Roman altar from Rutchester.
26. Extinction of Tribal Antagonism.—The improvement of communications and the growth of trade and industry could not fail to influence the mind of the population. Wars between tribes, which before the coming of the Romans had been the main employment of the young and hardy, were now things of the past. The mutual hatred which had grown out of them had died away, and even the very names of Trinobantes and Brigantes were almost forgotten. Men who lived in the valley of the Severn came to look upon themselves as belonging to the same people as men who lived in the valleys of the Trent or the Thames. The active and enterprising young men were attracted to the cities, at first by the novelty of the luxurious habits in which they were taught to indulge, but afterwards because they were allowed to take part in the management of local business. In the time of the Emperor Caracalla, the son of Severus, every freeman born in the Empire was declared to be a Roman citizen, and long before that a large number of natives had been admitted to citizenship. In each district a council was formed of the wealthier and more prominent inhabitants, and this council had to provide for the building of temples, the holding of festivals, the erection of fortifications, and the laying out of streets. Justice was done between man and man according to the Roman law, which was the best law that the world had seen, and the higher Roman officials, who were appointed by the Emperor, took care that justice was done between city and city. No one therefore, wished to oppose the Roman government or to bring back the old times of barbarism.
27. Want of National Feeling.—Great as was the progress made, there was something still wanting. A people is never at its best unless those who compose it have some object for which they can sacrifice themselves, and for which, if necessary, they will die. The Briton had ceased to be called upon to die for his tribe, and he was not expected to die for Britain. Britain had become a more comfortable country to live in, but it was not the business of its own inhabitants to guard it. It was a mere part of the vast Roman Empire, and it was the duty of the Emperors to see that the frontier was safely kept. They were so much afraid lest any particular province should wish to set up for itself and to break away from the Empire, that they took care not to employ soldiers born in that province for its protection. They sent British recruits to guard the Danube or the Euphrates, and Gauls, Spaniards, or Africans to guard the wall between the Solway and the Tyne, and the entrenchment between the Forth and the Clyde. Britons, therefore, looked on their own defence as something to be done for them by the Emperors, not as something to be done by themselves. They lived on friendly terms with one another, but they had nothing of what we now call patriotism.

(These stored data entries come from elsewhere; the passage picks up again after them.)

Lemma clone_leaf_wp W leak own held s r1 r2 pt1 pt2 a w t :
  vm_ok own held s → world_ok W leak own held → r1 ≠ r2 → W !! r1 = Some pt1 → W !! r2 = Some pt2 →
  lvs pt2 !! a = Some w → tabs pt2 !! (0%nat, tb 0 a) = Some t → (Z.testbit w 4 = true → Z.testbit w 1 || Z.testbit w 3 = true) →
  a + PAGE_SIZE ≤ VA_MAX → lvs pt1 !! a = None → (Z.testbit w 4 = true → total W (pte_addr w) + leak (pte_addr w) + 1 < U32MAX) →
  wp (clone_leaf r1 FU (0%nat, a, entry t (level_idx a 0))) (λ r s', match r with
    | Ok _ => Z.testbit w 4 = true ∧ ∃ own' held' pt1', vm_ok own' held' s' ∧
        world_ok (<[r1 := set_lvs (<[a := child_word w]> (lvs pt1)) pt1']> (shared_at W r2 pt2 a w)) leak own' held' ∧
        tabs pt1 ⊆ tabs pt1' ∧ shared_data own held own' held' ∧
        excl_step W own (<[r1 := set_lvs (<[a := child_word w]> (lvs pt1)) pt1']> (shared_at W r2 pt2 a w)) own'
    | Err e => (e = InaccessiblePage a ∧ s' = s ∧ Z.testbit w 4 = false) ∨
        e = NoFreePage ∧ ∃ own' held' pt1', vm_ok own' held' s' ∧ world_ok (<[r1 := pt1']> (shared_at W r2 pt2 a w)) (ext_add (pte_addr w) leak) own' held' ∧
          tabs pt1 ⊆ tabs pt1' ∧ lvs pt1' = lvs pt1 ∧ shared_data own held own' held' ∧
          excl_step W own (<[r1 := pt1']> (shared_at W r2 pt2 a w)) own'
    end) s.
Proof.
  intros Hv Hw Hne Hr1 Hr2 Ha Ht Hrx Hmax Hna Hn. pose proof (wo_pt _ _ _ _ _ _ Hw _ _ Hr2) as Hi2.
  destruct (leaf_bytes hs he _ _ own held s pt2 a w t Hv Hi2 Ha Ht) as (Ha0 & Haal & b & Hb & Hlen & Ew & Hlf).
  rw /clone_leaf. wp_step. apply (read_pte_wp hs he own held s t (level_idx a 0) b); [done..|]. rw Ew Hlf. cbn [negb].
  rw (contains_bit _ 4) // flags_testbit //. destruct (Z.testbit w 4) eqn:E4; cbn [negb]; [|wp_step; by left]. specialize (Hrx eq_refl). specialize (Hn eq_refl).
  destruct (user_shared W leak own held r2 pt2 a w Hw Hr2 Ha E4) as [Hp Hown].
  set (p := pte_addr w) in *. destruct (pte_addr_bound w) as [Hpb Hpal].
  wp_step. eapply wp_mono; [exact (make_copy_on_write_wp hs he (ext_of W leak r2) r2 own held s pt2 a w t Hv Hi2 Ha Ht Hrx)|].
  intros [] s1 (held1 & Hv1 & Hi1 & Hs1 & Hd1). set (pt2' := set_lvs (<[a := share_word w]> (lvs pt2)) pt2) in *.
  pose proof (world_step hs he W leak own held r2 pt2 own held1 pt2' Hw Hr2 Hi1 Hs1) as Hw1. change (<[r2 := pt2']> W) with (shared_at W r2 pt2 a w) in Hw1.
  pose proof (share_not_writable _ _ _ _ _ _ _ _ Hw1) as Hnw. set (W1 := shared_at W r2 pt2 a w) in *.
  assert (W1 !! r1 = Some pt1) as Hr1' by (subst W1; rw /shared_at lookup_insert_ne; [congruence|done]).
  assert (lvs pt2' !! a = Some (share_word w)) as Ha' by apply lookup_insert_eq.
  destruct (leaf_bytes hs he _ _ own held1 s1 pt2' a (share_word w) t Hv1 Hi1 Ha' Ht) as (_ & _ & b1 & Hb1 & Hlen1 & Ew1 & _).
  wp_step. apply (read_pte_wp hs he own held1 s1 t (level_idx a 0) b1); [done..|]. rw Ew1. rw share_word_addr. fold p.
  wp_step. eapply wp_mono; [exact (vm_increment_ref hs he own held1 s1 p _ Hv1 Hown Hn)|]. intros cnt s2 Hv2.
  pose proof (world_ref hs he W1 leak own held1 p _ Hw1 Hown Hnw Hp) as Hw2. set (own1 := <[p := Shared _]> own) in *.
  assert (shared_data own held own1 held1) as Hsd.
  { intros q m Hq. split; [by apply (Hd1 q m)|]. subst own1. destruct (decide (p = q)) as [<-|]; [rw lookup_insert_eq|rw lookup_insert_ne //]; eauto. }
  assert (excl_step W own W1 own1) as Hex1.
  { apply (excl_trans W own W1 own); [exact (excl_update hs he W own held r2 pt2 own held1 pt2' _ Hr2 Hs1)|]. apply excl_same. intros q.
    subst own1. rw lookup_insert_Some. by intros [[_ [=]]|[_ ?]]. }
  assert (∀ q, ext_of W1 (ext_add p leak) r1 q = ext_add p (ext_of W1 leak r1) q) as Eext by (intros q; rw /ext_add /ext_of; lia).
  pose proof (pt_inv_ext hs he _ _ r1 own1 held1 pt1 Eext (wo_pt _ _ _ _ _ _ Hw2 _ _ Hr1')) as Hi3.
  wp_step. eapply wp_mono; [apply (map_level_fixed_wp hs he (ext_of W1 leak r1) r1 own1 held1 s2 pt1 a p (pte_flags (share_word w)) Hv2 Hi3 Ha0 Hmax Haal Hna)|].
  - pose proof (vm_room own held s p Hv Hp). lia.
  - done.
  - apply flags_range.
  - rw /PtEntryFlags.RWX !intersects_lor !intersects_bit // !flags_testbit // !share_word_bit //. move: Hrx. by destruct (Z.testbit w 1), (Z.testbit w 2), (Z.testbit w 3).
  - rw flags_testbit // share_word_bit // andb_false_r //.
  - done.
  - intros r s3 (own2 & held2 & pt1' & Hg & El & Hr). destruct r as [x|e].
    + destruct Hr as (t' & b' & Ht' & Hv3 & Hi4). wp_step. split; [done|].
      destruct (world_map hs he W1 leak own1 held1 r1 pt1 a p _ own2 held2 pt1' t' b' Hw2 (wo_leak _ _ _ _ _ _ Hw1) Hr1' Hna Hpb Hpal (flags_range _) Hg El Ht' Hi4) as [Hw3 Hd3].
      exists own2, (<[t' := b']> held2), pt1'. split; [done|]. split; [done|]. split; [apply Hg|].
      split; [exact (shared_data_trans _ _ _ _ _ _ Hsd Hd3)|]. apply (excl_trans W own W1 own1); [done|].
      destruct (excl_update hs he W1 own1 held1 r1 pt1 own2 held2 pt1' _ Hr1' (gr_step _ _ _ _ _ _ _ _ _ Hg)) as [N1 K1]. split.
      * intros q [?|Hq]%N1; [by left|right]. by apply tab_of_leaves.
      * intros q Hq%K1. by apply tab_of_leaves.
    + destruct Hr as (-> & Hv3 & Hi4). right. split; [done|]. exists own2, held2, pt1'. split; [done|].
      destruct Hg as [Hs3 Hsub Ho3 Hd3]. split; [|split; [done|split; [done|split]]].
      * apply (world_step hs he W1 (ext_add p leak) own1 held1 r1 pt1); [done..| |].
        -- exact (pt_inv_ext hs he _ _ r1 own2 held2 pt1' (λ q, eq_sym (Eext q)) Hi4).
        -- destruct Hs3 as [H1 H2 H3 H4 H5 H6]. by split; [done|done|intros q Hq; rw Eext; apply H3|intros q Hq; rw Eext; apply H4|done|done].
      * apply (shared_data_trans _ _ _ _ _ _ Hsd). intros q m Hq. split; [by apply (Hd3 q m)|]. exists m. by apply (lookup_weaken _ own2 _ _ Hq).
      * apply (excl_trans W own W1 own1); [done|]. exact (excl_update hs he W1 own1 held1 r1 pt1 own2 held2 pt1' _ Hr1' Hs3).
Qed.

(** ** The loop *)

Lemma insert_two W r1 r2 pt1 pt2 pt1' pt2' : r1 ≠ r2 → <[r1 := pt1']> (<[r2 := pt2']> (<[r1 := pt1]> (<[r2 := pt2]> W))) = <[r1 := pt1']> (<[r2 := pt2']> W).
Proof. intros Hne. apply map_eq. intros r. rw !lookup_insert. repeat case_decide; congruence. Qed.

Lemma child_word_addr w : pte_addr (child_word w) = pte_addr w.
Proof. destruct (pte_addr_bound w) as [Hb Ha]. exact (leaf_word_addr _ _ Hb Ha (flags_range _)). Qed.

Lemma refs_set_insert pt' pt a w p : lvs pt !! a = None → refs (set_lvs (<[a := w]> (lvs pt)) pt') p ≤ refs pt p + 1.
Proof.
  intros Ha. assert (refs (set_lvs (<[a := w]> (lvs pt)) pt') p = refs (set_lvs (<[a := w]> (lvs pt)) pt) p) as -> by done.
  rw refs_insert //. case_decide; lia.
Qed.
Lemma refs_share pt a w p : lvs pt !! a = Some w → refs (set_lvs (<[a := share_word w]> (lvs pt)) pt) p = refs pt p.
Proof. intros Ha. rw (refs_replace pt a w (share_word w)) // share_word_addr. lia. Qed.

Lemma clone_total W r1 r2 pt1 pt2 pt1' a w w' p :
  r1 ≠ r2 → W !! r1 = Some pt1 → W !! r2 = Some pt2 → lvs pt2 !! a = Some w → lvs pt1 !! a = None →
  total (<[r1 := set_lvs (<[a := w']> (lvs pt1)) pt1']> (shared_at W r2 pt2 a w)) p ≤ total W p + 1.
Proof.
  intros Hne Hr1 Hr2 Ha Hna. assert (shared_at W r2 pt2 a w !! r1 = Some pt1) as Hr1' by (rw /shared_at lookup_insert_ne; [congruence|done]).
  pose proof (total_delete _ _ _ p Hr1'). rw (total_update _ _ pt1 _ _ Hr1'). pose proof (refs_set_insert pt1' pt1 a w' p Hna).
  assert (total (shared_at W r2 pt2 a w) p = total W p); [|lia].
  rw /shared_at (total_update _ _ pt2 _ _ Hr2) refs_share // (total_delete W r2 pt2 p Hr2). lia.
Qed.

(** The entries of a range replaced by a function of those of another page table. *)
Definition over (a c : Z) (f : Z → Z) (m m' : gmap Z Z) (y : Z) : option Z := if decide (a ≤ y < c) then f <$> m !! y else m' !! y.

Record cloned (W : World) leak (r1 r2 : Z) pt1 pt2 own held (a z z' : Z) leak' own' held' pt1' pt2' : Prop := {
  cl_world : world_ok (<[r1 := pt1']> (<[r2 := pt2']> W)) leak' own' held';
  cl_leak : ∀ p, leak p ≤ leak' p;
  cl_tabs : tabs pt1 ⊆ tabs pt1' ∧ tabs pt2' = tabs pt2;
  cl_child : ∀ y, lvs pt1' !! y = over a z child_word (lvs pt2) (lvs pt1) y;
  cl_parent : ∀ y, lvs pt2' !! y = over a z' share_word (lvs pt2) (lvs pt2) y;
  cl_data : shared_data own held own' held';
  cl_excl : excl_step W own (<[r1 := pt1']> (<[r2 := pt2']> W)) own';
}.

Lemma over_step m m' f a z l y w :
  a ≤ z < l → l ≤ z + PAGE_SIZE → z mod PAGE_SIZE = 0 → m !! z = Some w →
  (∀ y w, m !! y = Some w → y mod PAGE_SIZE = 0) → (∀ y w, m' !! y = Some w → y mod PAGE_SIZE = 0) →
  over a l f m m' y = if decide (z = y) then Some (f w) else over a z f m m' y.
Proof.
  intros Ha Hl Hz Hm Hal Hal'. rw /over. destruct (decide (z = y)) as [<-|E]; [rw decide_True; [lia|]; by rw Hm|].
  destruct (decide (a ≤ y < z)) as [|Hn]; [rw decide_True //; lia|].
  destruct (decide (a ≤ y < l)) as [Hy|]; [|done].
  assert (y mod PAGE_SIZE = 0 → False) as Hno by (intros Hyal; pose proof (page_below y z Hyal Hz ltac:(lia) ltac:(congruence)); lia).
  destruct (m !! y) as [w1|] eqn:E1; [destruct (Hno (Hal _ _ E1))|]. destruct (m' !! y) as [w2|] eqn:E2; [destruct (Hno (Hal' _ _ E2))|done].
Qed.

Lemma over_cut m m' f a z z' y : (∀ x, z ≤ x < z' → m !! x = None ∧ m' !! x = None) → a ≤ z ≤ z' → over a z' f m m' y = over a z f m m' y.
Proof.
  intros Hn Hz. rw /over. repeat case_decide; try done; try lia. destruct (Hn y ltac:(lia)) as [-> ->]. done.
Qed.

Lemma cloned_skip W leak r1 r2 pt1 pt2 own held a z z' leak' own' held' pt1' pt2' :
  cloned W leak r1 r2 pt1 pt2 own held a z z leak' own' held' pt1' pt2' → a ≤ z ≤ z' →
  (∀ x, z ≤ x < z' → lvs pt2 !! x = None ∧ lvs pt1 !! x = None) →
  cloned W leak r1 r2 pt1 pt2 own held a z' z' leak' own' held' pt1' pt2'.
Proof.
  intros [Hw Hl Ht H1 H2 Hd Hex] Hz Hn. split; try done; intros y; [rw H1|rw H2]; symmetry; apply over_cut; try done.
  intros x Hx. by destruct (Hn x Hx).
Qed.

Lemma cloned_refl W leak r1 r2 pt1 pt2 own held a :
  world_ok W leak own held → r1 ≠ r2 → W !! r1 = Some pt1 → W !! r2 = Some pt2 → cloned W leak r1 r2 pt1 pt2 own held a a a leak own held pt1 pt2.
Proof.
  intros Hw Hne Hr1 Hr2. split.
  - rw (insert_id W r2) // (insert_id W r1) //.
  - intros p. lia.
  - done.
  - intros y. rw /over decide_False //. lia.
  - intros y. rw /over decide_False //. lia.
  - apply shared_data_refl.
  - rw (insert_id W r2) // (insert_id W r1) //. apply excl_refl.
Qed.

Section step.
Context (W : World) (leak : Z → Z) (r1 r2 : Z) (pt1 pt2 : PT) (own : gmap Z Owner) (held : Contents) (a z l w : Z).
Context (own1 : gmap Z Owner) (held1 : Contents) (pt1' pt2' : PT).
Context (Hne : r1 ≠ r2) (Hal1 : ∀ y w, lvs pt1 !! y = Some w → y mod PAGE_SIZE = 0) (Hal2 : ∀ y w, lvs pt2 !! y = Some w → y mod PAGE_SIZE = 0).
Context (Hz : a ≤ z < l) (Hlz : l ≤ z + PAGE_SIZE) (Hzal : z mod PAGE_SIZE = 0) (Hzw : lvs pt2 !! z = Some w).
Context (Hc : cloned W leak r1 r2 pt1 pt2 own held a z z leak own1 held1 pt1' pt2').

Lemma parent_step y : (<[z := share_word w]> (lvs pt2') : gmap Z Z) !! y = over a l share_word (lvs pt2) (lvs pt2) y.
Proof. rw (over_step _ _ _ _ z l y w) // lookup_insert (cl_parent _ _ _ _ _ _ _ _ _ _ _ _ _ _ _ _ Hc) //. Qed.

Lemma cloned_step own2 held2 pt1'' :
  world_ok (<[r1 := set_lvs (<[z := child_word w]> (lvs pt1')) pt1'']> (shared_at (<[r1 := pt1']> (<[r2 := pt2']> W)) r2 pt2' z w)) leak own2 held2 →
  tabs pt1' ⊆ tabs pt1'' → shared_data own1 held1 own2 held2 →
  excl_step (<[r1 := pt1']> (<[r2 := pt2']> W)) own1 (<[r1 := set_lvs (<[z := child_word w]> (lvs pt1')) pt1'']> (shared_at (<[r1 := pt1']> (<[r2 := pt2']> W)) r2 pt2' z w)) own2 →
  cloned W leak r1 r2 pt1 pt2 own held a l l leak own2 held2
    (set_lvs (<[z := child_word w]> (lvs pt1')) pt1'') (set_lvs (<[z := share_word w]> (lvs pt2')) pt2').
Proof.
  rw /shared_at insert_two //. intros Hw Hsub Hsd Hex. pose proof Hc as [_ Hl [Ht1 Ht2] H1 H2 Hd Hx]. split; try done.
  - split; [exact (transitivity Ht1 Hsub)|done].
  - intros y. simpl. rw (over_step _ _ _ _ z l y w) // lookup_insert H1 //.
  - apply parent_step.
  - exact (shared_data_trans _ _ _ _ _ _ Hd Hsd).
  - exact (excl_trans _ _ _ _ _ _ Hx Hex).
Qed.

Lemma cloned_leak p own2 held2 pt1'' :
  world_ok (<[r1 := pt1'']> (shared_at (<[r1 := pt1']> (<[r2 := pt2']> W)) r2 pt2' z w)) (ext_add p leak) own2 held2 →
  tabs pt1' ⊆ tabs pt1'' → lvs pt1'' = lvs pt1' → shared_data own1 held1 own2 held2 →
  excl_step (<[r1 := pt1']> (<[r2 := pt2']> W)) own1 (<[r1 := pt1'']> (shared_at (<[r1 := pt1']> (<[r2 := pt2']> W)) r2 pt2' z w)) own2 →
  cloned W leak r1 r2 pt1 pt2 own held a z l (ext_add p leak) own2 held2 pt1'' (set_lvs (<[z := share_word w]> (lvs pt2')) pt2').
Proof.
  rw /shared_at insert_two //. intros Hw Hsub El Hsd Hex. pose proof Hc as [_ Hl [Ht1 Ht2] H1 H2 Hd Hx]. split; try done.
  - intros q. rw /ext_add. case_decide; lia.
  - split; [exact (transitivity Ht1 Hsub)|done].
  - intros y. by rw El H1.
  - apply parent_step.
  - exact (shared_data_trans _ _ _ _ _ _ Hd Hsd).
  - exact (excl_trans _ _ _ _ _ _ Hx Hex).
Qed.
End step.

28. Carausius and Allectus. 288—296.—In 288 Carausius, with the help of some pirates, seized on the government of Britain and threw off the authority of the Emperor. He was succeeded by Allectus, yet neither Carausius nor Allectus thought of making himself the head of a British nation. They called themselves Emperors and ruled over Britain alone, merely because they could not get more to rule over.

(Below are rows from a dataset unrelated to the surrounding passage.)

(* ===== verification/PtWalk.v ===== *)
(** * Translation

    The walk of [find_leaf_entry] finds the entry of the page of an address, and the chunks
    that are read and written through it are the bytes of the page. *)

From S2P Require Import Prelude KError Pod SysTypes Addr PageAlloc Pages Pte PteSpec PageTable PtSpec PtMap PtIter PtUnmap PtCow.

(** The page of an address. *)
Definition page_of (va : Z) : Z := va - va mod PAGE_SIZE.

Lemma page_of_aligned va : page_of va mod PAGE_SIZE = 0.
Proof. rw /page_of. pose proof page_pos. change PAGE_SIZE with 4096. Z.div_mod_to_equations. lia. Qed.
Lemma page_of_range va : page_of va ≤ va < page_of va + PAGE_SIZE.
Proof. rw /page_of. change PAGE_SIZE with 4096. Z.div_mod_to_equations. lia. Qed.
Lemma page_of_id va : va mod PAGE_SIZE = 0 → page_of va = va.
Proof. rw /page_of. lia. Qed.
Lemma page_of_idx va : 0 ≤ va → tb 0 (page_of va) = tb 0 va ∧ level_idx (page_of va) 0 = level_idx va 0.
Proof.
  intros Hva. assert (0 ≤ page_of va) as H0 by (rw /page_of; change PAGE_SIZE with 4096; Z.div_mod_to_equations; lia).
  pose proof (tb_idx va 0 Hva ltac:(lia)) as E. change (psz 0) with PAGE_SIZE in E. change (va - va mod PAGE_SIZE) with (page_of va) in E.
  pose proof (level_idx_bound va 0 Hva) as Hi. pose proof (tb_aligned 0 va) as Ha. pose proof (psz_pos 0).
  assert (0 ≤ tb 0 va) as Ht by (rw /tb; pose proof (Z.mod_le va (psz 1) Hva (psz_pos 1)); lia).
  split.
  - pose proof (tb_part 0 (tb 0 va) (level_idx va 0) 0 Ha Hi ltac:(lia)) as Hp. rw Z.add_0_r in Hp. change (psz 0) with PAGE_SIZE in Hp. by rw E in Hp.
  - pose proof (idx_part 0 (tb 0 va) (level_idx va 0) 0 ltac:(lia) Ht Ha Hi ltac:(lia)) as Hp. rw Z.add_0_r in Hp. change (psz 0) with PAGE_SIZE in Hp. by rw E in Hp.
Qed.

Section walk.
Context (hs he : Z) (ext : Z → Z) (root : Z).
Implicit Types (s : Pages) (own : gmap Z Owner) (held : Contents) (pt : PT).
Abbreviation vm_ok := (vm_ok hs he).
Abbreviation pt_inv := (pt_inv hs he ext root).

(** The tables above a leaf. *)
Lemma tb_above l va : tb (S l) (tb l va) = tb (S l) va.
Proof.
  rw /tb (psz_S (S l)). pose proof (psz_pos (S l)). set (k := psz (S l)) in *. pose proof (Z.rem_mul_r va k 512 ltac:(lia) ltac:(lia)) as E1.
  pose proof (Z.rem_mul_r (va - va mod k) k 512 ltac:(lia) ltac:(lia)) as E2. rw (Z.mul_comm 512 k) E1 E2.
  assert (va - va mod k = va / k * k) as E by (pose proof (Z_div_mod_eq_full va k); lia). rw E Z_mod_mult Z.div_mul; lia.
Qed.
Lemma tables_above pt va l' l :
  pt_wf root pt → is_Some (tabs pt !! (l', tb l' va)) → (l' ≤ l)%nat → (l ≤ 2)%nat → is_Some (tabs pt !! (l, tb l va)).
Proof.
  intros Hw H0 Hle. induction Hle as [|l Hle IH]; intros Hl; [done|]. destruct (IH ltac:(lia)) as [t Ht].
  destruct (pw_tabs _ _ Hw _ _ _ Ht) as (_ & _ & _ & Hp). specialize (Hp ltac:(lia)). by rw tb_above in Hp.
Qed.

Lemma find_leaf_wp own held s pt l t va :
  vm_ok own held s → pt_inv own held pt → 0 ≤ va → tabs pt !! (l, tb l va) = Some t →
  wp (find_leaf l t va) (λ r s', s' = s ∧
    match lvs pt !! page_of va with
    | Some w => ∃ t', tabs pt !! (0%nat, tb 0 va) = Some t' ∧ r = Ok (0%nat, entry t' (level_idx va 0))
    | None => r = Err (VirtualPageNotMapped va)
    end) s.
Proof.
  intros Hv Hi Hva. pose proof (level_idx_bound va l Hva) as Hix. revert t Hix. induction l as [|l IH]; intros t Hix Ht;
    destruct (tab_bytes hs he own held s pt _ _ _ Hv (pi_mem _ _ _ _ _ _ _ Hi) Ht) as (b & Hb & Hlen & He);
    destruct (pw_tabs _ _ (pi_wf _ _ _ _ _ _ _ Hi) _ _ _ Ht) as (Hl & _);
    specialize (He _ Hix); rw /entry_ok in He; cbn [find_leaf]; wp_step; apply (read_pte_wp hs he own held s t _ b); [done..| |done|done|].
  - rw tb_idx in He; [done..|]. change (va - va mod psz 0) with (page_of va) in He. destruct (lvs pt !! page_of va) as [w|].
    + destruct He as [_ Hlf]. rw (leaf_valid _ Hlf) Hlf. cbn [negb]. wp_step. split; [done|]. by exists t.
    + rw He. cbn [negb]. by wp_step.
  - rw tb_child in He; [done..|]. destruct (tabs pt !! (l, tb l va)) as [t'|] eqn:Et.
    + destruct He as [Hnl <-]. rw (non_leaf_valid _ Hnl) (non_leaf_not_leaf _ Hnl) Hnl. cbn [negb]. wp_step. apply wp_assert; [done|]. wp_step.
      apply (wp_unwrap _ (pte_addr (pte_in b (level_idx va (S l))))); [by rw /get_page_table Hnl|]. by apply IH; [apply level_idx_bound|].
    + rw He. cbn [negb]. wp_step. split; [done|]. destruct (lvs pt !! page_of va) as [w|] eqn:Ew; [exfalso|done].
      destruct (pw_lvs _ _ (pi_wf _ _ _ _ _ _ _ Hi) _ _ Ew) as (_ & _ & Hs). destruct (page_of_idx va Hva) as [E _]. rw E in Hs.
      destruct (tables_above pt va 0 l (pi_wf _ _ _ _ _ _ _ Hi) Hs ltac:(lia) ltac:(lia)) as [? ?]. congruence.
Qed.

Lemma find_leaf_entry_wp own held s pt va (Q : result KernelError (nat * PtEntry) → Pages → Prop) :
  vm_ok own held s → pt_inv own held pt → 0 ≤ va < VA_SIZE →
  match lvs pt !! page_of va with
  | Some w => ∀ t b, tabs pt !! (0%nat, tb 0 (page_of va)) = Some t → held !! t = Some b → pte_in b (level_idx (page_of va) 0) = w → is_leaf w = true →
      Q (Ok (0%nat, entry t (level_idx (page_of va) 0))) s
  | None => Q (Err (VirtualPageNotMapped va)) s
  end → wp (find_leaf_entry root va) Q s.
Proof.
  intros Hv Hi Hva HQ. assert (tb ROOT va = 0) as E by (rw /tb Z.mod_small //; lia). pose proof (pw_root _ _ (pi_wf _ _ _ _ _ _ _ Hi)) as Hr.
  eapply wp_mono; [apply (find_leaf_wp own held s pt ROOT root va Hv Hi); [lia|by rw E]|].
  intros r s' [-> Hr']. destruct (lvs pt !! page_of va) as [w|] eqn:Ew; [|by rw Hr'].
  destruct Hr' as (t & Ht & ->). destruct (page_of_idx va ltac:(lia)) as [E1 E2]. rw -E1 in Ht. rw -E2.
  destruct (leaf_bytes hs he ext root own held s pt _ w t Hv Hi Ew Ht) as (_ & _ & b & Hb & _ & Hw & Hl). by apply (HQ t b).
Qed.

(** [fetch_chunk] gives the rest of the page. *)
Definition rest_of (w va : Z) : Chunk := {| ck_addr := pte_addr w + va mod PAGE_SIZE; ck_len := PAGE_SIZE - va mod PAGE_SIZE |}.

Lemma fetch_chunk_wp own held s pt va flags (Q : result KernelError Chunk → Pages → Prop) :
  vm_ok own held s → pt_inv own held pt → 0 ≤ va < VA_SIZE →
  match lvs pt !! page_of va with
  | Some w => if contains (pte_flags w) flags then Q (Ok (rest_of w va)) s else Q (Err (InaccessiblePage va)) s
  | None => Q (Err (VirtualPageNotMapped va)) s
  end → wp (fetch_chunk root va flags) Q s.
Proof.
  intros Hv Hi Hva HQ. rw /fetch_chunk. wp_step. apply (find_leaf_entry_wp own held s pt va); [done..|].
  destruct (lvs pt !! page_of va) as [w|]; [|done]. intros t b Ht Hb Hw Hl. wp_step. apply (read_pte_wp hs he own held s t _ b); [done..|].
  rw Hw (leaf_valid _ Hl) Hl. wp_step. apply wp_assert; [done|]. destruct (contains (pte_flags w) flags); cbn [negb]; [|by wp_step].
  wp_step. apply (wp_unwrap _ {| ck_addr := pte_addr w; ck_len := PAGE_SIZE |}); [by rw /get_page_bytes Hl|]. wp_step. rw /chunk_from.
  cbn [ck_len ck_addr]. wp_step. apply wp_assert; [pose proof (page_of_range va); rw /page_of in H; apply Z.leb_le; lia|]. by do 2 wp_step.
Qed.
End walk.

29. Constantius and Constantine. 296—337.—Allectus was overthrown and slain by Constantius, who, however, did not rule, as Carausius and Allectus had done, by mere right of military superiority. The Emperor Diocletian (285—305) discovered that the whole Empire, stretching from the Euphrates to the Atlantic, was too extensive for one man to govern, and he therefore decreed that there should in future be four governors, two principal ones named Emperors (Augusti), and two subordinate ones named Cæsars. Constantius was first a Cæsar and afterwards an Emperor. He was set to govern Spain, Gaul, and Britain, but he afterwards became Emperor himself, and for some time established himself at Eboracum (York). Upon his death (306), his son Constantine, after much fighting, made himself sole Emperor (325), overthrowing the system of Diocletian. Yet in one respect he kept up Diocletian's arrangements. He placed Spain, Gaul, and Britain together under a great officer called a Vicar, who received orders from himself and who gave orders to the officers who governed each of the three countries. Under the new system, as under the old, Britain was not treated as an independent country. It had still to look for protection to an officer who lived on the Continent, and was therefore apt to be more interested in Gaul and Spain than he was in Britain.